Set down, character for character, everything in the records below from the line holding "forallb valid_input inputs' = true ->" down to the line holding "apply shape_text_nonempty in Hi'.", and no other line.

**PROVIDED RECORDS:**
········
(** On flat parameters the emitted text is the canonical type. *)
Lemma shape_text_flat (input : ABIComponent) :
  flat_input input = true ->
  shape_text (type_shape input) = spec_canonical_type input.
Proof.
  destruct input as [name type components].
  unfold flat_input, shape_text, type_shape, is_tuple_type.
  cbn [comp_type comp_components fst snd spec_canonical_type].
  intros Hflat.
  assert (forall cs, forallb (fun c => negb (is_tuple_type (comp_type c))) cs
                     = true ->
                     map spec_canonical_type cs = map comp_type cs) as Hmap.
  { clear. induction cs as [|c cs IH]; [reflexivity|].
    cbn [forallb]. intros [Hc Hcs]%andb_true_iff.
    cbn [map]. rewrite (IH Hcs). f_equal.
    destruct c as [cname ctype ccomps]. unfold is_tuple_type in Hc.
    cbn [comp_type spec_canonical_type] in *.
    destruct (String.eqb ctype "tuple[]"); [discriminate|].
    destruct (String.eqb ctype "tuple"); [discriminate|reflexivity]. }
  destruct (String.eqb type "tuple[]") eqn:E1.
  { cbn [orb]. destruct components as [cs|]; cbn [default] in *;
      [rewrite (Hmap cs Hflat)|]; rewrite !str_app_assoc; reflexivity. }
  destruct (String.eqb type "tuple") eqn:E2; [|reflexivity].
  cbn [orb]. destruct components as [cs|]; cbn [default] in *;
    [rewrite (Hmap cs Hflat)|]; reflexivity.
Qed.

(** On entries whose tuples are flat, [event_signature] hashes the
    canonical signature of the event. *)
Lemma event_signature_flat (name : string) (inputs : list ABIComponent) :
  forallb has_components inputs = true ->
  forallb flat_input inputs = true ->
  event_signature (event_entry name inputs)
  = Ok (hex (keccak_text
               (signature_text name (map spec_canonical_type inputs)))).
Proof.
  intros Hc Hflat. unfold event_signature.
  rewrite event_canonical_join by exact Hc. cbn [bind].
  rewrite un_prefix_0x_hex. do 4 f_equal.
  induction inputs as [|i inputs IH]; [reflexivity|].
  cbn [forallb] in *.
  apply andb_true_iff in Hc as [_ Hc]. apply andb_true_iff in Hflat as [Hi Hf].
  cbn [map]. rewrite (shape_text_flat i Hi), (IH Hc Hf). reflexivity.
Qed.

(** ** Nested tuples *)

(** C1: on an event whose tuple array has a tuple among its components
    [event_signature] emits the component's literal type string
    [tuple]; the recursive expansion that the canonical form requires
    is not performed, and the derived signature is not the hash of the
    canonical signature. *)
Theorem event_signature_nested_tuple_not_expanded :
  event_canonical (event_entry "Nested" nested_inputs)
  = Ok "Nested((tuple,bool)[])"
  /\ signature_text "Nested" (map spec_canonical_type nested_inputs)
     = "Nested(((uint256,address),bool)[])"
  /\ event_signature (event_entry "Nested" nested_inputs)
     = Ok "bc4b5815ec2860a3e38ee758795c628050f959aded1a11ea675948430f6a659d"
  /\ hex (keccak_text "Nested(((uint256,address),bool)[])")
     = "838fedda59c2bc6bd7eafc3d76ad9629373a170d5058678ebe80f44401b6a6ac"
  /\ event_signature (event_entry "Nested" nested_inputs)
     <> Ok (hex (keccak_text
                   (signature_text "Nested"
                      (map spec_canonical_type nested_inputs)))).
Proof.
  repeat split; try (vm_compute; reflexivity).
  vm_compute. discriminate.
Qed.

(** ** Order sensitivity of the canonical signature *)

Lemma free_of_app (d : ascii) (a b : string) :
  free_of d (a +:+ b) = free_of d a && free_of d b.
Proof. apply str_forallb_app. Qed.

Lemma free_of_cons (d c : ascii) (s : string) :
  free_of d (String c s) = negb (Ascii.eqb c d) && free_of d s.
Proof. reflexivity. Qed.

Lemma free_of_delim (d : ascii) (a r : string) :
  free_of d (a +:+ String d r) = false.
Proof.
  rewrite free_of_app, free_of_cons, Ascii.eqb_refl.
  cbn [negb andb]. apply andb_false_r.
Qed.

(** Two texts that agree up to their first delimiter. *)
Lemma app_delim_inj (d : ascii) (a a' r r' : string) :
  free_of d a = true -> free_of d a' = true ->
  a +:+ String d r = a' +:+ String d r' ->
  a = a' /\ r = r'.
Proof.
  revert a'. induction a as [|c a IH]; intros [|c' a'] Ha Ha' Heq.
  - rewrite !str_app_nil_l in Heq. injection Heq as ->. auto.
  - rewrite str_app_nil_l, str_app_cons in Heq. injection Heq as <- _.
    rewrite free_of_cons, Ascii.eqb_refl in Ha'. discriminate.
  - rewrite str_app_nil_l, str_app_cons in Heq. injection Heq as -> _.
    rewrite free_of_cons, Ascii.eqb_refl in Ha. discriminate.
  - rewrite !str_app_cons in Heq. injection Heq as -> Heq.
    rewrite free_of_cons in Ha, Ha'.
    apply andb_true_iff in Ha as [_ Ha].
    apply andb_true_iff in Ha' as [_ Ha'].
    destruct (IH a' Ha Ha' Heq) as [-> ->]. auto.
Qed.

Lemma join_rest_cons (p : string) (parts : list string) :
  join_rest (p :: parts) = String "," (join "," (p :: parts)).
Proof. reflexivity. Qed.

(** A comma-free text followed by the rest of a comma-joined list. *)
Lemma app_join_rest_inj (a a' : string) (ps ps' : list string) :
  free_of "," a = true -> free_of "," a' = true ->
  a +:+ join_rest ps = a' +:+ join_rest ps' ->
  a = a' /\ join_rest ps = join_rest ps'.
Proof.
  intros Ha Ha' Heq. destruct ps as [|p ps], ps' as [|p' ps'].
  - cbn [join_rest] in Heq. rewrite !str_app_nil_r in Heq. auto.
  - cbn [join_rest] in Heq. rewrite str_app_nil_r in Heq. subst a.
    change ("," +:+ join "," (p' :: ps'))
      with (String "," (join "," (p' :: ps'))) in Ha.
    rewrite free_of_delim in Ha. discriminate.
  - cbn [join_rest] in Heq. rewrite str_app_nil_r in Heq. subst a'.
    change ("," +:+ join "," (p :: ps))
      with (String "," (join "," (p :: ps))) in Ha'.
    rewrite free_of_delim in Ha'. discriminate.
  - rewrite !join_rest_cons in *.
    destruct (app_delim_inj _ _ _ _ _ Ha Ha' Heq) as [-> ->]. auto.
Qed.

Lemma plain_inv (type : string) :
  plain type = true ->
  type <> "" /\ free_of "," type = true
  /\ free_of "(" type = true /\ free_of ")" type = true.
Proof.
  unfold plain.
  intros [[[H1 H2]%andb_true_iff H3]%andb_true_iff H4]%andb_true_iff.
  repeat split; try assumption.
  intros ->. discriminate.
Qed.

Lemma join_rest_inj (ps ps' : list string) :
  (join "," ps = join "," ps' -> ps = ps') ->
  join_rest ps = join_rest ps' -> ps = ps'.
Proof.
  intros IH. destruct ps as [|p ps], ps' as [|p' ps']; try discriminate.
  - reflexivity.
  - rewrite !join_rest_cons. intros [= H]. apply IH, H.
Qed.

(** Comma-joining plain type names loses nothing. *)
Lemma join_plain_inj (ts ts' : list string) :
  forallb plain ts = true -> forallb plain ts' = true ->
  join "," ts = join "," ts' -> ts = ts'.
Proof.
  revert ts'. induction ts as [|t ts IH]; intros [|t' ts'] Hts Hts' Heq.
  - reflexivity.
  - cbn [forallb] in Hts'. apply andb_true_iff in Hts' as [Ht' _].
    apply plain_inv in Ht' as (Hne & _). rewrite join_cons in Heq.
    destruct t'; [congruence|discriminate].
  - cbn [forallb] in Hts. apply andb_true_iff in Hts as [Ht _].
    apply plain_inv in Ht as (Hne & _). rewrite join_cons in Heq.
    destruct t; [congruence|discriminate].
  - cbn [forallb] in Hts, Hts'.
    apply andb_true_iff in Hts as [Ht Hts].
    apply andb_true_iff in Hts' as [Ht' Hts'].
    rewrite !join_cons in Heq.
    apply plain_inv in Ht as (_ & Hc & _).
    apply plain_inv in Ht' as (_ & Hc' & _).
    destruct (app_join_rest_inj _ _ _ _ Hc Hc' Heq) as [-> Hrest].
    f_equal. apply join_rest_inj; [apply IH; assumption|exact Hrest].
Qed.

Lemma join_plain_free_of (d : ascii) (ts : list string) :
  free_of d "," = true ->
  (forall t, plain t = true -> free_of d t = true) ->
  forallb plain ts = true -> free_of d (join "," ts) = true.
Proof.
  intros Hsep Hd Hts. apply join_free_of; [exact Hsep|].
  apply Forall_forall. intros t Hin. apply Hd.
  rewrite forallb_forall in Hts. apply Hts, list_elem_of_In, Hin.
Qed.

Lemma forallb_comp_type (p : string -> bool) (cs : list ABIComponent) :
  forallb p (map comp_type cs) = forallb (fun c => p (comp_type c)) cs.
Proof.
  induction cs as [|c cs IH]; [reflexivity|].
  cbn [map forallb]. rewrite IH. reflexivity.
Qed.

(** The two kinds of well-formed parameters and their texts. *)
Lemma valid_input_cases (input : ABIComponent) :
  valid_input input = true ->
  (plain (comp_type input) = true
   /\ type_shape input = (comp_type input, [])
   /\ shape_text (type_shape input) = comp_type input)
  \/ (exists (types : list string) (suffix : string),
        forallb plain types = true
        /\ type_shape input = ("tuple" +:+ suffix, types)
        /\ shape_text (type_shape input)
           = String "(" (join "," types +:+ String ")" suffix)
        /\ (suffix = "" \/ suffix = "[]")).
Proof.
  unfold valid_input, type_shape, shape_text, is_tuple_type.
  cbn [fst snd].
  destruct (String.eqb_spec (comp_type input) "tuple[]") as [E1|E1].
  { cbn [orb]. destruct (comp_components input) as [cs|]; [|discriminate].
    intros Hcs. right. exists (map comp_type cs), "[]".
    cbn [default]. rewrite E1.
    split; [rewrite forallb_comp_type; exact Hcs|].
    split; [reflexivity|]. split; [|auto].
    rewrite str_app_cons, str_app_nil_l. reflexivity. }
  destruct (String.eqb_spec (comp_type input) "tuple") as [E2|E2].
  { cbn [orb]. destruct (comp_components input) as [cs|]; [|discriminate].
    intros Hcs. right. exists (map comp_type cs), "".
    cbn [default]. rewrite E2.
    split; [rewrite forallb_comp_type; exact Hcs|].
    split; [reflexivity|]. split; [|auto].
    rewrite str_app_cons, str_app_nil_l. reflexivity. }
  cbn [orb]. intros Hp. left. auto.
Qed.

Lemma valid_has_components (inputs : list ABIComponent) :
  forallb valid_input inputs = true -> forallb has_components inputs = true.
Proof.
  rewrite !forallb_forall. intros H i Hi. specialize (H i Hi).
  unfold valid_input, has_components in *.
  destruct (is_tuple_type (comp_type i)); [|reflexivity].
  destruct (comp_components i); [|discriminate].
  apply bool_decide_eq_true. eauto.
Qed.

(** The text of a well-formed parameter, followed by the rest of the
    comma-joined list, determines the parameter's shape. *)
Lemma shape_text_prefix_inj (i i' : ABIComponent) (ps ps' : list string) :
  valid_input i = true -> valid_input i' = true ->
  shape_text (type_shape i) +:+ join_rest ps
  = shape_text (type_shape i') +:+ join_rest ps' ->
  type_shape i = type_shape i' /\ join_rest ps = join_rest ps'.
Proof.
  intros Hi Hi'.
  destruct (valid_input_cases i Hi)
    as [(Hp & Hs & Ht)|(ts & suf & Hts & Hs & Ht & Hsuf)];
  destruct (valid_input_cases i' Hi')
    as [(Hp' & Hs' & Ht')|(ts' & suf' & Hts' & Hs' & Ht' & Hsuf')];
  rewrite Ht, Ht', Hs, Hs'; intros Heq.
  - apply plain_inv in Hp as (_ & Hc & _).
    apply plain_inv in Hp' as (_ & Hc' & _).
    destruct (app_join_rest_inj _ _ _ _ Hc Hc' Heq) as [-> ->]. auto.
  - apply plain_inv in Hp as (Hne & _ & Hopen & _).
    destruct (comp_type i) as [|c t]; [congruence|].
    rewrite !str_app_cons in Heq. injection Heq as -> _.
    rewrite free_of_cons, Ascii.eqb_refl in Hopen. discriminate.
  - apply plain_inv in Hp' as (Hne & _ & Hopen & _).
    destruct (comp_type i') as [|c t]; [congruence|].
    rewrite !str_app_cons in Heq. injection Heq as <- _.
    rewrite free_of_cons, Ascii.eqb_refl in Hopen. discriminate.
  - rewrite !str_app_cons, !str_app_assoc, !str_app_cons in Heq.
    injection Heq as Heq.
    assert (forall l, forallb plain l = true ->
                      free_of ")" (join "," l) = true) as Hclose.
    { intros l. apply join_plain_free_of; [reflexivity|].
      intros t Hp. apply plain_inv in Hp. tauto. }
    destruct (app_delim_inj _ _ _ _ _ (Hclose _ Hts) (Hclose _ Hts') Heq)
      as [Hjoin Hrest].
    apply (join_plain_inj _ _ Hts Hts') in Hjoin as ->.
    assert (free_of "," suf = true) as Hc
      by (destruct Hsuf as [-> | ->]; reflexivity).
    assert (free_of "," suf' = true) as Hc'
      by (destruct Hsuf' as [-> | ->]; reflexivity).
    destruct (app_join_rest_inj _ _ _ _ Hc Hc' Hrest) as [-> ->]. auto.
Qed.

Lemma shape_text_nonempty (i : ABIComponent) :
  valid_input i = true -> shape_text (type_shape i) <> "".
Proof.
  intros Hi.
  destruct (valid_input_cases i Hi)
    as [(Hp & _ & ->)|(ts & suf & _ & _ & -> & _)]; [|discriminate].
  apply plain_inv in Hp. tauto.
Qed.

(** The comma-joined parameter texts determine the sequence of
    shapes. *)
Lemma shape_texts_inj (inputs inputs' : list ABIComponent) :
  forallb valid_input inputs = true ->
  forallb valid_input inputs' = true ->
  join "," (map (fun i => shape_text (type_shape i)) inputs)
  = join "," (map (fun i => shape_text (type_shape i)) inputs') ->
  map type_shape inputs = map type_shape inputs'.
Proof.
  revert inputs'.
  induction inputs as [|i inputs IH]; intros [|i' inputs'] Hv Hv' Heq.
  - reflexivity.
  - cbn [forallb] in Hv'. apply andb_true_iff in Hv' as [Hi' _].
    apply shape_text_nonempty in Hi'. cbn [map] in Heq.
    rewrite join_cons in Heq.
    destruct (shape_text (type_shape i')); [congruence|discriminate].
  - cbn [forallb] in Hv. apply andb_true_iff in Hv as [Hi _].
    apply shape_text_nonempty in Hi. cbn [map] in Heq.
    rewrite join_cons in Heq.
    destruct (shape_text (type_shape i)); [congruence|discriminate].
  - cbn [forallb] in Hv, Hv'.
    apply andb_true_iff in Hv as [Hi Hv].
    apply andb_true_iff in Hv' as [Hi' Hv'].
    cbn [map] in *. rewrite !join_cons in Heq.
    destruct (shape_text_prefix_inj _ _ _ _ Hi Hi' Heq) as [-> Hrest].
    f_equal.
    assert (map (fun i => shape_text (type_shape i)) inputs
            = map (fun i => shape_text (type_shape i)) inputs') as Hmap.
    { apply join_rest_inj; [|exact Hrest]. intros Hjoin.
      specialize (IH inputs' Hv Hv' Hjoin).
      rewrite <- !(map_map type_shape shape_text), IH. reflexivity. }
    apply IH; [assumption..|]. rewrite Hmap. reflexivity.
Qed.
········
**ANSWER TO THE EXERCISE:**
  forallb valid_input inputs' = true ->
  join "," (map (fun i => shape_text (type_shape i)) inputs)
  = join "," (map (fun i => shape_text (type_shape i)) inputs') ->
  map type_shape inputs = map type_shape inputs'.
Proof.
  revert inputs'.
  induction inputs as [|i inputs IH]; intros [|i' inputs'] Hv Hv' Heq.
  - reflexivity.
  - cbn [forallb] in Hv'. apply andb_true_iff in Hv' as [Hi' _].
    apply shape_text_nonempty in Hi'. cbn [map] in Heq.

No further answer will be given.